# Exercise requirements
Copy out all lines from the entries below in which "memory" occurs.

::: Material provided

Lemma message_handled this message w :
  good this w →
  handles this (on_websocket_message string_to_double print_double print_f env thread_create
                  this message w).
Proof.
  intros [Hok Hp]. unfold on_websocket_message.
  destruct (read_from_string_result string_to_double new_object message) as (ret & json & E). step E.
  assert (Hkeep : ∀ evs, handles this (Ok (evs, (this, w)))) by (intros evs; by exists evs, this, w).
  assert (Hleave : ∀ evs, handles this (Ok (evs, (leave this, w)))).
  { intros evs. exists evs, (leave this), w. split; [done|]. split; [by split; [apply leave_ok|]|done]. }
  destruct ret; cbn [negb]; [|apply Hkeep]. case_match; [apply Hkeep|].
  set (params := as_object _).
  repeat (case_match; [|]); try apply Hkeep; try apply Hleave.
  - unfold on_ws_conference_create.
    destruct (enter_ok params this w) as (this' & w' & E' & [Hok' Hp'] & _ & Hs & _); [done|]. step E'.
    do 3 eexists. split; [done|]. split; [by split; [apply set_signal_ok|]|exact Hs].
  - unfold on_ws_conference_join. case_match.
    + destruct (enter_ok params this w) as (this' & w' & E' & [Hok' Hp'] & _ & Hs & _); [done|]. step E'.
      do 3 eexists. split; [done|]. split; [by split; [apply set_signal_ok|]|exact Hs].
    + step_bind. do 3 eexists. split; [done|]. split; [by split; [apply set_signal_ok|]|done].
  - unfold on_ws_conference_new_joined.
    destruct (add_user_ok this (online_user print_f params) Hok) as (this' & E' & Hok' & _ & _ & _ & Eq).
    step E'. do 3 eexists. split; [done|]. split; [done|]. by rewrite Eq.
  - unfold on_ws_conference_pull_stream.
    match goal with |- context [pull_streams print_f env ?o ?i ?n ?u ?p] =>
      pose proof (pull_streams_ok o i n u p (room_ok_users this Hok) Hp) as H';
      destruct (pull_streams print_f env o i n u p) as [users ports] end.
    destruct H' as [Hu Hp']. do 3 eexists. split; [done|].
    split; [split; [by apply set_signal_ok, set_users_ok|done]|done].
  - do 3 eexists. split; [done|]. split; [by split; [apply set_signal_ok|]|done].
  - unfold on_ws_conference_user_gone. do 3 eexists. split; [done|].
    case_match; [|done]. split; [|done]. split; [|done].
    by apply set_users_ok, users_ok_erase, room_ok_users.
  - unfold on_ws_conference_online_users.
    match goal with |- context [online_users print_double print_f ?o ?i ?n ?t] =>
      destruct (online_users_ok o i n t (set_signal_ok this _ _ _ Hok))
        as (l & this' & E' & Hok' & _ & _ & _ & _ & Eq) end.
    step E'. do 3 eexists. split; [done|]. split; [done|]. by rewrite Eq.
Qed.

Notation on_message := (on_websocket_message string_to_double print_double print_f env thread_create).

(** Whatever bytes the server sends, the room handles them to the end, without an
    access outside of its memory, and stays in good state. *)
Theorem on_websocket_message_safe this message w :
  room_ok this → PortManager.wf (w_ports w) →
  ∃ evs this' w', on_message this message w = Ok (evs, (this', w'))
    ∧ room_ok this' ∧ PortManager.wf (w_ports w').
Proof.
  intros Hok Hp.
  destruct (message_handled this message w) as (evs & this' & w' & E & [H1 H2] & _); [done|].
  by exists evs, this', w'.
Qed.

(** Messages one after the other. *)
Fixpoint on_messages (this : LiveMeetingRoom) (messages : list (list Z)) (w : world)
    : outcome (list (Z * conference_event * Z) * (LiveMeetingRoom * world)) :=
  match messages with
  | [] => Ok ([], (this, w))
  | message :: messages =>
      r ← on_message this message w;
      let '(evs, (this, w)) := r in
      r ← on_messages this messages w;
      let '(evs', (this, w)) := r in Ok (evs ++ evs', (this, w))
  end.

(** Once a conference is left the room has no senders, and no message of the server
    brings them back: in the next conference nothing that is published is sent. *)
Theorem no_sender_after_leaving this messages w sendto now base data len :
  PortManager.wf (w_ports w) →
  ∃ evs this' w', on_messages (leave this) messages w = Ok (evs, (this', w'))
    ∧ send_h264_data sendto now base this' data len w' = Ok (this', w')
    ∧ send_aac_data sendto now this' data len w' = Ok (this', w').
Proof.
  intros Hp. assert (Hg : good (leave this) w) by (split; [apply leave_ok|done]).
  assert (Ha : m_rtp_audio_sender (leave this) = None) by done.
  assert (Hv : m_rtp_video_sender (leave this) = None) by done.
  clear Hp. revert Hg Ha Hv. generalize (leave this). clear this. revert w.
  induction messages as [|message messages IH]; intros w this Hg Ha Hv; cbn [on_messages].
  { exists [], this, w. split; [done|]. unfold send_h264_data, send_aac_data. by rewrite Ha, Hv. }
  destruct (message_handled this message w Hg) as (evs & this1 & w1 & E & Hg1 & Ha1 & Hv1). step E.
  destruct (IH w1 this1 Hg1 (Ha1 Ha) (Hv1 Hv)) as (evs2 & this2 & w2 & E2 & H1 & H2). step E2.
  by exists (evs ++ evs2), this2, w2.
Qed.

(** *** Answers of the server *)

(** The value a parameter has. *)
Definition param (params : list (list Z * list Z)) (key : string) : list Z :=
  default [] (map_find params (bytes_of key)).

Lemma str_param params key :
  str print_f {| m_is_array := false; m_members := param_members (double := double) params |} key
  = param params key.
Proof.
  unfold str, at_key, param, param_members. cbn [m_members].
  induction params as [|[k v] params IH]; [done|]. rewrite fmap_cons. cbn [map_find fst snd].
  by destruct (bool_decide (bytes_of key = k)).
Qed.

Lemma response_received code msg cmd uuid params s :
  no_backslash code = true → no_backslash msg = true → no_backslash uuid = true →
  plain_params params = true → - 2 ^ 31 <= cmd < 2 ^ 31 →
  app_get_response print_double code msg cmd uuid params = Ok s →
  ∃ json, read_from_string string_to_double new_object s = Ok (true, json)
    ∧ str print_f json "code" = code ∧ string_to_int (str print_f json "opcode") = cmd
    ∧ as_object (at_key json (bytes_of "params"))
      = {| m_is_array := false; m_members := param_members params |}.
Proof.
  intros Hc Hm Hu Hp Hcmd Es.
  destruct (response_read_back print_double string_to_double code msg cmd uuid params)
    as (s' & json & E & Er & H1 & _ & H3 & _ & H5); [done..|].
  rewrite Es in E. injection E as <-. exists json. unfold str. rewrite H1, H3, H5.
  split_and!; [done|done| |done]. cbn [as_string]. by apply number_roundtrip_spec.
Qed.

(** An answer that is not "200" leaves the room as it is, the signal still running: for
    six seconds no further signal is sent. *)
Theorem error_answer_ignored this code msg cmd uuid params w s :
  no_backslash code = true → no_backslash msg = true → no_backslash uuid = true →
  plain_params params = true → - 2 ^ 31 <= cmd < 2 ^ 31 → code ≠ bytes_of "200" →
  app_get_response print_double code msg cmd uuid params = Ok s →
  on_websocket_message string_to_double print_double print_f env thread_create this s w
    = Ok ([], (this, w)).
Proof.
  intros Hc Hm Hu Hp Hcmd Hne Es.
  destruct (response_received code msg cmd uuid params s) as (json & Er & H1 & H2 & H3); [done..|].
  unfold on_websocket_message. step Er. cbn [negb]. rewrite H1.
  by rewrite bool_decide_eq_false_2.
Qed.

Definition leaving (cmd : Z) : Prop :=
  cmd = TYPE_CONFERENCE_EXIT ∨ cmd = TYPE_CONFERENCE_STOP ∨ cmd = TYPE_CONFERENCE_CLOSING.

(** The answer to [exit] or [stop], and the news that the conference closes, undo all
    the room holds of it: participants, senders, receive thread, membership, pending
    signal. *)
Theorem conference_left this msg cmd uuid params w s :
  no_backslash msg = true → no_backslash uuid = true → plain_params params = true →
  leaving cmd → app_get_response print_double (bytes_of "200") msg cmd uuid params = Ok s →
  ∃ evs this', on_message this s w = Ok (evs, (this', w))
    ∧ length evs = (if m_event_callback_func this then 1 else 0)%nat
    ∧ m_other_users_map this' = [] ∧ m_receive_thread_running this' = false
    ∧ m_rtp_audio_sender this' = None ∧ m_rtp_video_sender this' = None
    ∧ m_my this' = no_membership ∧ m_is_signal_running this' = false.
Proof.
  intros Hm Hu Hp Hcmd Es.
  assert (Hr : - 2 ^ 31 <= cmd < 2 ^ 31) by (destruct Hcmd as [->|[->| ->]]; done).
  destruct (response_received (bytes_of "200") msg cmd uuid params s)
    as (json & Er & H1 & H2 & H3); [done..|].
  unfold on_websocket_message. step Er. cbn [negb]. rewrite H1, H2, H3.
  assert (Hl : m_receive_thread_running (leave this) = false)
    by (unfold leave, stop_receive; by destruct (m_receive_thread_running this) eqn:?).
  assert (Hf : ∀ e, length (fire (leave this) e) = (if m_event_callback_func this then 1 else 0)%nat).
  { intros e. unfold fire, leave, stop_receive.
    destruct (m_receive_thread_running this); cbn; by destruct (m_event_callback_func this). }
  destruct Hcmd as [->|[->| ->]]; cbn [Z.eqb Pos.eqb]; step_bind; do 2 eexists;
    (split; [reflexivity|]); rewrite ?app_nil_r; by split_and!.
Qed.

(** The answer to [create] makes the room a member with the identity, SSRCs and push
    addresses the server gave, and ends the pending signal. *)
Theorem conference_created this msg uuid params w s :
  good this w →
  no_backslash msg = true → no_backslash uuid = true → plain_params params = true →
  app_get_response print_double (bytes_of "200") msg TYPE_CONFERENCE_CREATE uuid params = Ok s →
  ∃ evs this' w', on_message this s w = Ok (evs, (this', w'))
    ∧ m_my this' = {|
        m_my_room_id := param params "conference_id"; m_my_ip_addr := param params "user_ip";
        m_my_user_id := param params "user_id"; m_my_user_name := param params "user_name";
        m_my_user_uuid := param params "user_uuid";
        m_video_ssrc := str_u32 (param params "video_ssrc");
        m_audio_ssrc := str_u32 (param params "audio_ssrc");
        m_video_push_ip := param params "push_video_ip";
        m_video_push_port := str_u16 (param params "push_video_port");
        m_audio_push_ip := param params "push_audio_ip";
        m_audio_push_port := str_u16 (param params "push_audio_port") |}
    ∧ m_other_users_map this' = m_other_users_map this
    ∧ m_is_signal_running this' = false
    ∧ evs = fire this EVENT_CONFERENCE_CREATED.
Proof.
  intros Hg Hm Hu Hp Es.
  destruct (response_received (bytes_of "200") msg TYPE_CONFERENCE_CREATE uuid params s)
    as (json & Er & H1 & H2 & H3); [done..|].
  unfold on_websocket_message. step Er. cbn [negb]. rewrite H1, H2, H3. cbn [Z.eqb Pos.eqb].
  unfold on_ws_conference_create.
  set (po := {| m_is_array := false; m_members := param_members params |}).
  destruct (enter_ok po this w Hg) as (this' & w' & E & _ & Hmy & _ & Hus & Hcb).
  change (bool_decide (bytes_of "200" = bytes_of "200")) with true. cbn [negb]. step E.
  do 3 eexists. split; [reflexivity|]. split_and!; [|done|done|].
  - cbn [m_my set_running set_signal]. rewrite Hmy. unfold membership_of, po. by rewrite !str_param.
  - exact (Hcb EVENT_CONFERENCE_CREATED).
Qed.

::::::
::: Material provided

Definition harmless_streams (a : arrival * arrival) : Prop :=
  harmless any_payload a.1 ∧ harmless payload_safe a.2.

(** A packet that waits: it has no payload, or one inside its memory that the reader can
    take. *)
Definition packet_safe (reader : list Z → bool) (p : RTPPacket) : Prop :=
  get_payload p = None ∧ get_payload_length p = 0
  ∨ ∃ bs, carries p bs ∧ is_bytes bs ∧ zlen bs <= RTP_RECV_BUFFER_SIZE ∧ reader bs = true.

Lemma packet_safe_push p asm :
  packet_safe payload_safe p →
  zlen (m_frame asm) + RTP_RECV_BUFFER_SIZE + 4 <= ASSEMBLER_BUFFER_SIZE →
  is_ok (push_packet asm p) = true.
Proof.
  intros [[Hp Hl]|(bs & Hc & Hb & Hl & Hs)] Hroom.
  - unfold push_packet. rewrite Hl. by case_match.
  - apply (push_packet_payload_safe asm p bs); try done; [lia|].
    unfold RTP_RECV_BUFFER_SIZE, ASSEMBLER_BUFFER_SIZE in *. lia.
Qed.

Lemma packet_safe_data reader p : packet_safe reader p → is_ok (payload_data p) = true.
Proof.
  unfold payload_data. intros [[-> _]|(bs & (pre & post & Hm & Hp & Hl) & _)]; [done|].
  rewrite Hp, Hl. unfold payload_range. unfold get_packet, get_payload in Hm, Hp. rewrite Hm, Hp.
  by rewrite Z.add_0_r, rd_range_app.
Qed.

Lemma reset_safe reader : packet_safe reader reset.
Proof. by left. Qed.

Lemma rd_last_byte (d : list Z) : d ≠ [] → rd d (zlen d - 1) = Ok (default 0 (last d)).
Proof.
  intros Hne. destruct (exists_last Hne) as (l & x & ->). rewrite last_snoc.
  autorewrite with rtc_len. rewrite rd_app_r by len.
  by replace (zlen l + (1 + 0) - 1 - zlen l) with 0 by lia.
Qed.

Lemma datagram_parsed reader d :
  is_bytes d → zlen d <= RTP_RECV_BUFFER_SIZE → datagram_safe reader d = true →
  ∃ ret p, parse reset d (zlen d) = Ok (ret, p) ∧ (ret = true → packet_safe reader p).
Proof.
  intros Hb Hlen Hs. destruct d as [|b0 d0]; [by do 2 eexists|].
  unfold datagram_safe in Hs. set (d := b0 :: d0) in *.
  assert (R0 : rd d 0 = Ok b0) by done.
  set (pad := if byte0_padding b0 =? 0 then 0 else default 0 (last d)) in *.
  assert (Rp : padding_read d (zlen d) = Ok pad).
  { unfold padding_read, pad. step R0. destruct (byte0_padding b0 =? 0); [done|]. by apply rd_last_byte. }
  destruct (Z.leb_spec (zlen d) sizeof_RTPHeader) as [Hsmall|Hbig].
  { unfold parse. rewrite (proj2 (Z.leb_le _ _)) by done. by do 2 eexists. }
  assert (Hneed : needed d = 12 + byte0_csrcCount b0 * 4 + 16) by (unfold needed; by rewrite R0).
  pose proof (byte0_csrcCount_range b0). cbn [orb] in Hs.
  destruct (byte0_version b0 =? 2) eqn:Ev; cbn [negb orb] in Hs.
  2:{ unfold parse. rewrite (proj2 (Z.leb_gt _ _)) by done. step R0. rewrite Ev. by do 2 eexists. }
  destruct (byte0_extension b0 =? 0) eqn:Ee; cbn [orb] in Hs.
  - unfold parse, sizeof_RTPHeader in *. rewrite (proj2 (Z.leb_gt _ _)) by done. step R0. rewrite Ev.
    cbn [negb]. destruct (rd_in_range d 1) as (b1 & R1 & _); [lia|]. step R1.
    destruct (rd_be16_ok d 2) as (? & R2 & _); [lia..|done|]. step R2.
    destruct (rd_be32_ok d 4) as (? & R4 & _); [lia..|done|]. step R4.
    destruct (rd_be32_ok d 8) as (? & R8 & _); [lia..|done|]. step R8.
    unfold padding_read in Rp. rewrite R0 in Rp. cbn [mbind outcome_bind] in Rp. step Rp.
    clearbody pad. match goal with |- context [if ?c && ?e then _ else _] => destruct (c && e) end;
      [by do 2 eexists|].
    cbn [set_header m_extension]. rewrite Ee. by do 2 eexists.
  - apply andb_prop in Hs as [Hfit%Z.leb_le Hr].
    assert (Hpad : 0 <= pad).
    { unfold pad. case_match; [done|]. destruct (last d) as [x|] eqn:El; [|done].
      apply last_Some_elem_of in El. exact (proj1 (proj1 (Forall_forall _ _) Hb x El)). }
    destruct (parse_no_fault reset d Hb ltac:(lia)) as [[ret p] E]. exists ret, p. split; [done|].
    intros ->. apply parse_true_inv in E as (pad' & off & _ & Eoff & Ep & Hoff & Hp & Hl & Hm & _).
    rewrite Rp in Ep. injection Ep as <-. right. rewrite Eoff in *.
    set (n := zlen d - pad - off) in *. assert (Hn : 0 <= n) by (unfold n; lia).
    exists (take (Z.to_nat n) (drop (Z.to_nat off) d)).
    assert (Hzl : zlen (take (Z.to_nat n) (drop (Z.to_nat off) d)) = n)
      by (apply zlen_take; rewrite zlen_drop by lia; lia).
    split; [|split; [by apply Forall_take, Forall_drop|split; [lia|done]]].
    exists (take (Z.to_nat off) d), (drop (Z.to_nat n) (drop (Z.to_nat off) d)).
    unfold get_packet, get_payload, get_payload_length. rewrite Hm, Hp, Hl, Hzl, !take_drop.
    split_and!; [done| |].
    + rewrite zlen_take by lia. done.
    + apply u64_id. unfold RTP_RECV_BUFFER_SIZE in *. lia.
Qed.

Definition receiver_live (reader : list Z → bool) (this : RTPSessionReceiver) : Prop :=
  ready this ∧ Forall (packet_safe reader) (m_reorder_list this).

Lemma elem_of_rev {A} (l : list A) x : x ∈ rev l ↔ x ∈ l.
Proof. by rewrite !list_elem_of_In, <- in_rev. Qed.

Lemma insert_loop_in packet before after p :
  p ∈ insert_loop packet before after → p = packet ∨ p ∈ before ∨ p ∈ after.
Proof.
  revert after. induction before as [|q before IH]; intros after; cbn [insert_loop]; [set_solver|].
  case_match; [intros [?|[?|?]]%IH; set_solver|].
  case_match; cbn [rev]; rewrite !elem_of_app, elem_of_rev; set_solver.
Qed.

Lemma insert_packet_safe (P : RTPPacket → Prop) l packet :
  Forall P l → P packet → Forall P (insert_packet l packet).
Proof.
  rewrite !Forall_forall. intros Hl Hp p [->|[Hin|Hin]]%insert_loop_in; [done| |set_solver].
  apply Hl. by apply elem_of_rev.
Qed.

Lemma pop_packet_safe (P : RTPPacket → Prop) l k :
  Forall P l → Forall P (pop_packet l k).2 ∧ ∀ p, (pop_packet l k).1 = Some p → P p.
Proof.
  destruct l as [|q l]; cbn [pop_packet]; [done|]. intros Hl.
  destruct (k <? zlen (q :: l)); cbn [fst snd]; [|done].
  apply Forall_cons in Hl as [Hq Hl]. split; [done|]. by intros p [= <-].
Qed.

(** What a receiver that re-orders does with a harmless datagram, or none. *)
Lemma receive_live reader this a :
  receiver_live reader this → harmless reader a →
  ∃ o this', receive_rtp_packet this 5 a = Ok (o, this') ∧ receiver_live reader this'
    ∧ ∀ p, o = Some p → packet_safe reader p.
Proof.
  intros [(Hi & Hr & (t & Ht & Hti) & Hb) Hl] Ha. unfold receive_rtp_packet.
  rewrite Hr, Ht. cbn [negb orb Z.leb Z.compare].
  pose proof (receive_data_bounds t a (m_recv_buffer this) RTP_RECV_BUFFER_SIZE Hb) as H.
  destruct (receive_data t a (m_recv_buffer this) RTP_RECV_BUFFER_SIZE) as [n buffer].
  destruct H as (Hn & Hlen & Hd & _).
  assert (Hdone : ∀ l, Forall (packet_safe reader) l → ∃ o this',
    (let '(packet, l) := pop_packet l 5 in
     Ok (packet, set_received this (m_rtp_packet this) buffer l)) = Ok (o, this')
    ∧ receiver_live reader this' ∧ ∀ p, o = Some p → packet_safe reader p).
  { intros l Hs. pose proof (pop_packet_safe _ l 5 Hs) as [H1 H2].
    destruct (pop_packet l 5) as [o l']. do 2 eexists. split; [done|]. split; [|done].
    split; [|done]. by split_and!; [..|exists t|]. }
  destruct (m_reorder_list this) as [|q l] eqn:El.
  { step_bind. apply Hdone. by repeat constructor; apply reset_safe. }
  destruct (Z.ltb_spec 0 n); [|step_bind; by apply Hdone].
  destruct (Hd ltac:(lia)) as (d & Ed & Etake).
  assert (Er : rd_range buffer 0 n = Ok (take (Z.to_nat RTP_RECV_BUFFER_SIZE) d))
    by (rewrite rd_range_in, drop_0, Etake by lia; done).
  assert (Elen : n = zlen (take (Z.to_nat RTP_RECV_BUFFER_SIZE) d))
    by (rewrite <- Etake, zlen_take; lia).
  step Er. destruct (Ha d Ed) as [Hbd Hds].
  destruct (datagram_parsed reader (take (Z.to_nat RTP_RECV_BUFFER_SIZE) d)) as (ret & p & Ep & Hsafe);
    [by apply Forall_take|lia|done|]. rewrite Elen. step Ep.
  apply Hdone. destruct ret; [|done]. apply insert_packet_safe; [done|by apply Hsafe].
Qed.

::::::

# Problem solution
    access outside of its memory, and stays in good state. *)
(** A packet that waits: it has no payload, or one inside its memory that the reader can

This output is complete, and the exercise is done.